WHEN you have over a dozen Amarnath yatra veteran friends to fill you in on the journey details, you know very well what you are getting into. But even their cautionary tales did not prepare us fully for the thrill and hardship of the pilgrimage when we actually embarked on it.
Of the two routes, the one via Pahalgam is easier, but requires an overnight halt on the way. So we chose the tougher Baltal (Kargil) route. And was it tough. The 14-km steep climb passes through breathtaking hills and valleys but you are always just a step away from certain death.
Vertical heights are enough to give one vertigo. Yet, thousands of the devout hang on precariously to the mud track, thanks to abundant faith. Not only the able-bodied but also the old and infirm trudge their way, oblivious of pain. Some go up on horseback and on palanquins. Their silhouettes in the pre-dawn are an eerie sight.
Of late, helicopter service to the cave has also started, but with the round trip from Baltal costing Rs 10,500 and from Srinagar Rs 22,000, this facility is a luxury for most.
As one moves up, the air becomes rarefied and breathing is difficult. It is biting cold, with glaciers all around. Things worsen further if it is cloudy. And yet, very few brave the elements with occasional shouts of "Bum Bum Bhole".
Such is the rush this
year that one actually encounters traffic jams, not only on the
Jammu-Srinagar highway but also on the way to the cave. Ponies can be
seen standing single file, for miles on end. All this happens despite
the fact that one has to register one’s name before commencing the
journey right at one’s hometown and is given a particular day on
which he or she can have the darshan.
Pilgrims make light of the terrorist threat too. Security is tight to the extent of being irksome, but perhaps this is unavoidable. Every pilgrim is frisked and every piece of luggage X-rayed. Security men in bulletproof jackets line the road every 50 metres or so right from Jammu, checking every bush and culvert round the clock. The nearby hills have also been secured.
Camps for pilgrims are highly fortified. Soldiers in bulletproof jackets are fully armed and carry minesweepers. They brave the elements with a gentle wave for every pilgrim. If the pilgrimage is taking place at all, it is because of the safety net spread by these magnificent men.
One also cannot forget the role of the ponywallahs who not only undertake the arduous journey daily on foot, holding the reins of their ponies, but also do it at an incredibly rapid pace.

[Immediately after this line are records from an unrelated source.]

(** [print(f"{i}. {food['food']}")] for each [i, food] of
    [enumerate(reserves_list, start=1)]. *)
Fixpoint print_menu (i : Z) (foods : list json) : PyM unit :=
  match foods with
  | [] => st_ret tt
  | food :: rest =>
      name <- getitemM food (KStr "food") ;;
      print [PVal (JInt i); PLit ". "; PVal name] ;;
      print_menu (i + 1)%Z rest
  end.

Definition choose_prompt (n : Z) : fstr :=
  [PLit "Choose an option (1-"; PVal (JInt n); PLit "): "].

Definition invalid_choice_line : fstr :=
  [PLit "Invalid choice. Please choose a number within the range."].
Definition invalid_input_line : fstr :=
  [PLit "Invalid input. Please enter a number."].

(** One iteration of the [while True] loop: [Some food] when it returns,
    [None] when it loops again.  The [try] covers [int(choice)], the range
    test and the subscript; only [ValueError] (and its subclasses) is
    caught. *)
Definition choose_once (reserves_list : json) : PyM (option json) :=
  n <- lift (py_len reserves_list) ;;
  choice <- input (choose_prompt n) ;;
  st_catch
    (c <- lift (int_of_str choice) ;;
     ok <- (if (1 <=? c)%Z then
              n' <- lift (py_len reserves_list) ;;
              st_ret (c <=? n')%Z
            else st_ret false) ;;
     if ok then
       food <- getitemM reserves_list (KInt (c - 1)) ;;
       st_ret (Some food)
     else
       print invalid_choice_line ;;
       st_ret None)
    (fun e => if is_value_error e
              then Some (print invalid_input_line ;; st_ret None)
              else None).

(** The loop, with fuel. *)
Fixpoint choose_loop (fuel : nat) (reserves_list : json) : PyM json :=
  match fuel with
  | O => st_raise OutOfFuel
  | S fuel' =>
      r <- choose_once reserves_list ;;
      match r with
      | Some food => st_ret food
      | None => choose_loop fuel' reserves_list
      end
  end.

(** [display_and_choose_food(reserves_list)] *)
Definition display_and_choose_food (reserves_list : json) : PyM json :=
  print [PLit "Available foods:"] ;;
  foods <- lift (py_iter reserves_list) ;;
  print_menu 1 foods ;;
  fun w => choose_loop (S (List.length (w_in w))) reserves_list w.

A tougher job is of those who carry people on palanquins. Four hardy men carry pilgrims on a makeshift palanquin resting on their shoulders. Actually, it is a chair tied to two long poles. Watching them go up and down the bridle paths too difficult for even walking makes one forget one’s own pain.
Signboards on the way advise one to carry eatables and water but one does not have to really worry on that count, because there are numerous bhandaras whose organisers actually beg you to eat or drink something. It is not just roti, chawal, dal fare. The items served remind you of a wedding reception. Noodles, kesar milk, dosas, paneer dishes`85. They expect you to eat your fill. Organisers from places like Ludhiana, Jalandhar and Lucknow compete with each other in wooing the pilgrims to partake of free food. But at 4000 metres high, one should eat very very frugally.
The item one must carry in abundance is sunscreen cream. The merciless sun can burn the exposed parts in minutes. In fact, it is very easy to recognise those who have already done the yatra by their baked skin and blackened noses.
A raincoat, woollen clothing, an umbrella, walking stick, torch and personal medical kit are also advised.
The shrine board has made good arrangements at various camps but at the cave you are at the mercy of private groups which give tents on hire. These are erected on snow. The stay there can be messy, particularly because public conveniences are as good as non-existent. Rather than stay at such an extreme height, it is advisable to come back to the base camp as altitude sickness can set in very easily.
So, what was the scariest part of the journey? No, it did not take place during the climb but on the road from Srinagar to Baltal. Vehicles are stopped at places like Manigam and then allowed to proceed in convoys with tight security. Army vehicles escort the convoys. Even when it was known that one cannot overtake Army vehicles, there was a mad attempt by some drivers — mainly from Punjab and Delhi — to overtake. My knuckles turned white when two such maniacs squeezed our car out of the way. Others too had similar nightmarish experiences.
Thanks to such wannabe Formula-1 racers, thousands of us suffered a six-hour traffic jam while returning from Srinagar to Jammu.
Ironically, while Army
men were patrolling the road intently, some policemen were engaged in
their eternal vocation: extracting money from drivers for such
"serious" traffic offences as not carrying a passenger
complaint book. Our driver has vowed not to return.